Obaminaugurationomania - by Philip

Say what you like about Obama, but his name makes for some great wordplay. "Obamania." "Baracknophobia." "Hussein’t" you glad we have a new president? In a few years, someone will make a moderate amount of money selling a calendar with all of the punny headlines made from variations on our 44th president’s name.

Here are my musings on today’s inaugural festivities:

  • I have to start with Obama’s oath of office. Was it just nerves that caused the young Chief Justice Roberts to get the words wrong twice, or is it part of some vast right-wing conspiracy?

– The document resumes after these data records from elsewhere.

Inductive wstep (w : world) : world -> Prop :=
| ws_run g p ws : word_regs (mk_cpu g p (msp (wcpu w)) (wsys w)) ->
    (forall t sp ctx x, ctxs w !! t = Some (sp, ctx) -> t <> k_cur (wker w) -> sp <= x < sp + 64 -> ws !! x = words (wsys w) !! x) ->
    wstep w (mk_world (mk_cpu g p (msp (wcpu w)) (set_words (wsys w) ws)) (wker w) (ctxs w))
| ws_call e s' : is_call e = true -> ok_event e (wsys w) (wker w) -> run_event queue_off e (wsys w) = Ok tt s' ->
    wstep w (mk_world (with_kern (wcpu w) s') (spec_event (wker w) e) (ctxs w))
| ws_irq lr clob es m' : Forall (fun e => is_call e = true) es ->
    (forall ws c, ok_events queue_off es (set_isr (set_words (wsys w) ws) c) (wker w)) ->
    32 < psp (wcpu w) < 2 ^ 32 -> clear_of w (psp (wcpu w) - 32) (psp (wcpu w)) ->
    arch_handle_irq lr clob (dispatch es) (wcpu w) = Ok lr m' ->
    wstep w (mk_world m' (foldl spec_event (wker w) es) (ctxs w))
| ws_create t memory nm size func arg s' :
    ok_event (KCreate t memory nm size NULL) (wsys w) (wker w) -> t <> k_cur (wker w) ->
    68 <= size -> size mod 4 = 0 -> memory + size + 4 < 2 ^ 32 -> clear_of w memory (memory + size + 4) ->
    in_u 32 func -> in_u 32 arg -> create_thread t memory nm size func arg (wsys w) = Ok tt s' ->
    wstep w (mk_world (with_kern (wcpu w) s') (a_create t (wker w)) (<[t := (memory + size - 60, initial_context func arg)]> (ctxs w)))
| ws_switch lr clob frame m' : switch_ready w frame ->
    is_Some (suspended w frame !! k_cur (a_schedule (wker w))) ->
    arch_handle_pendsv queue_off lr clob (wcpu w) = Ok lr m' ->
    wstep w (mk_world m' (a_schedule (a_pend false (wker w))) (suspended w frame)).

Lemma rep_words s ws k : rep s k -> rep (set_words s ws) k.
Proof. intros []. by split. Qed.
Lemma rep_set_irqs s b k : rep s k -> rep (set_irqs_off s b) k.
Proof. intros []. by split. Qed.
Lemma rep_isr s n k : rep s k -> rep (set_isr s n) k.
Proof. intros []. by split. Qed.

Lemma holds_kept s s' t sp ctx : holds_ctx s t sp ctx -> stack <$> threads s' !! t = stack <$> threads s !! t ->
  (forall x, sp <= x < sp + 64 -> words s' !! x = words s !! x) -> holds_ctx s' t sp ctx.
Proof.
  intros [H1 H2 H3 H4 H5] Et Ew. split; try done; [congruence|]. eapply words_at_ext; [|exact H2]. intros x Hx. apply Ew. lia.
Qed.

Lemma run_switch w frame lr clob sp ctx : inv w -> switch_ready w frame ->
  suspended w frame !! k_cur (a_schedule (wker w)) = Some (sp, ctx) ->
  exists m', arch_handle_pendsv queue_off lr clob (wcpu w) = Ok lr m' /\ psp m' = sp + 32 /\ msp m' = msp (wcpu w) /\
    reg m' <$> kept = take 8 ctx /\ words_at (words (kern m')) (sp + 32) (drop 8 ctx) /\
    inv (mk_world m' (a_schedule (a_pend false (wker w))) (suspended w frame)).
Proof.
  intros [Hr Hw Hi Hg Hc] [Hp Hf Hfl Hfr Hcl Hok] Hnext. destruct w as [m k cs]. cbn [wcpu wker ctxs] in *.
  set (p := psp m) in *. set (regs := reg m <$> kept) in *. set (s := kern m) in *.
  destruct Hok as (Hsp & (th & Hth & Hlt & Hint) & Hin).
  set (ws := stores (p - 32) regs (words s)).
  set (s1 := set_words (set_pendsv s false) ws).
  assert (length regs = 8%nat) as Hrl by done.
  assert (stack_intact s1 th) as Hint1.
  { destruct Hint as [Hz|Hint]; [by left|]. right. change (words s1) with (stores (p - 32) regs (words s)). rewrite stores_outside by lia. exact Hint. }
  assert (wf_kernel (a_pend false k)) as Hwp by (by eapply wf_same; [..|exact Hw]).
  destruct (schedule_refines queue_off s1 (a_pend false k) (p - 32) th _ (rep_words _ ws _ (rep_pend_set queue_off s k false Hr))
              (wk_threads _ _ Hwp) Hsp Hth Hlt Hint1 eq_refl) as (s2 & Erun & Hr2 & Hi2 & Et2 & _ & Ew2).
  { by apply (wk_dom _ k (wk_threads _ _ Hw)). }
  set (next := k_cur (a_schedule (a_pend false k))) in *. change (k_cur (a_schedule k)) with next in Hnext.
  change (k_cur (a_pend false k)) with (k_cur k) in Et2. change (words s1) with ws in Ew2.
  (* every saved context is in the new memory *)
  assert (forall t sp ctx, suspended (mk_world m k cs) frame !! t = Some (sp, ctx) -> holds_ctx s2 t sp ctx) as Hall.
  { intros t sp' ctx'. unfold suspended. cbn [wker wcpu ctxs]. fold p regs.
    intros [ [<- E]|[Hne Ht] ]%lookup_insert_Some.
    - apply (pair_equal_spec (p - 32) sp' (regs ++ frame) ctx') in E as [<- <-]. split; [by rewrite Et2, lookup_insert_eq| |by rewrite length_app, Hrl, Hfl|apply Forall_app; split; [|done]|lia].
      + rewrite Ew2. apply words_at_app. split; [apply stores_at|]. rewrite Hrl. replace (p - 32 + 4 * Z.of_nat 8) with p by lia.
        apply stores_kept; [exact Hf|]. rewrite Hfl, Hrl. lia.
      + apply Forall_fmap, Forall_forall. intros r _. apply Hg.
    - pose proof (Hc t sp' ctx' Ht (not_eq_sym Hne)) as Hh. destruct (Hcl t sp' ctx' Ht (not_eq_sym Hne)) as [Hd|Hd];
        (apply (holds_kept s); [exact Hh|rewrite Et2, lookup_insert_ne by done; done|]);
        intros x Hx; rewrite Ew2; apply stores_outside; rewrite Hrl; lia. }
  destruct (Hall _ _ _ Hnext) as [Hst Hws Hlen Hrange Hlim].
  assert (words_at (words s2) sp (take 8 ctx) /\ words_at (words s2) (sp + 32) (drop 8 ctx)) as [Hw1 Hw2].
  { rewrite <-(take_drop 8 ctx) in Hws. apply words_at_app in Hws as [H1 H2]. split; [exact H1|].
    rewrite length_take, Nat.min_l in H2 by lia. exact H2. }
  assert (schedule queue_off (p - 32) s1 = Ok sp s2) as Erun'.
  { rewrite Erun. f_equal. by rewrite Hst. }
  destruct (handler_run (schedule queue_off) lr clob (with_kern m (set_pendsv s false)) s1 sp s2 (take 8 ctx)) as (m' & E & Ep & Em & Ek & Er);
    [exact Hg|cbn; lia|done|exact Erun'|lia|lia|rewrite length_take; lia|by apply Forall_take|done|].
  assert (arch_handle_pendsv queue_off lr clob m = Ok lr m') as Eh.
  { unfold arch_handle_pendsv. rewrite <-E. by rewrite (bind_ok _ _ m tt (with_kern m (set_pendsv s false))). }
  exists m'. split; [exact Eh|]. split; [exact Ep|]. split; [exact Em|]. split; [exact Er|]. rewrite Ek. split; [exact Hw2|]. split; cbn [wcpu wker ctxs].
  - rewrite Ek. by apply rep_set_irqs.
  - by apply wf_schedule.
  - by rewrite Ek.
  - eapply kw_pendsv; [exact Eh|exact Hg].
  - intros t sp' ctx' Ht _. rewrite Ek. by apply (holds_kept s2); [apply Hall|..].
Qed.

You be the judge, because clearly Roberts isn’t very good at it.

  • Does it strike anyone else as odd that 2 of the 3 longest speeches were the opening and closing prayers? Rick Warren went so long that Obama actually looked up to see what the hell he was doing. Sorry, I mean what the “heck” he was doing. Warren even paused several times for applause – during a prayer. And the invocation unpredictably concluded with a long stream of rhyming jokes, just the way St. Paul closed all of his epistles to the Corinthians. I actually thought it was kind of cute, but I’m trying to stay in my curmudgeonly character here. Harumph.

  • What was with that enormous bow that Aretha Franklin was wearing on her head? She looked like a giant monochrome Christmas present.

  • Drinking game words: “sacrifice,” “44th,” and “ancestors.” If you had any of those words, you’re probably drunk right now.

  • How many thinly-veiled insults did Obama fire at Bush during his speech? “We will restore science to its rightful place.” “Our time of standing pat, of protecting narrow interests and putting off unpleasant decisions -- that time has surely passed.” “Our economy is badly weakened, a consequence of greed and irresponsibility on the part of some, but also our collective failure to make hard choices and prepare the nation for a new age.” It can’t have been easy for President Bush to sit onstage with all that unfriendly rhetoric being hurled his way. Sure, he deserved all of it and more, but I’m just sayin’.

  • If you search for the transcript of Obama’s inauguration speech, several of the top results are escort service advertisements (mouse over several of the linked words on that page) and the #1 result at the moment is pinoylottowinner.com, proving once again that porn and gambling are always at the vanguard of technology.

  • Perhaps the most fun moment of the inauguration for me happened right after the speech when the first commentator said, "Well, it was a good speech, but it certainly wasn't a great speech." I whipped my head around to confirm that, yes, I had accidentally been watching the inauguration on Fox. I switched to MSNBC where a woman was gushing that this was the greatest inaugural speech of her lifetime – maybe ever. At least some things never change.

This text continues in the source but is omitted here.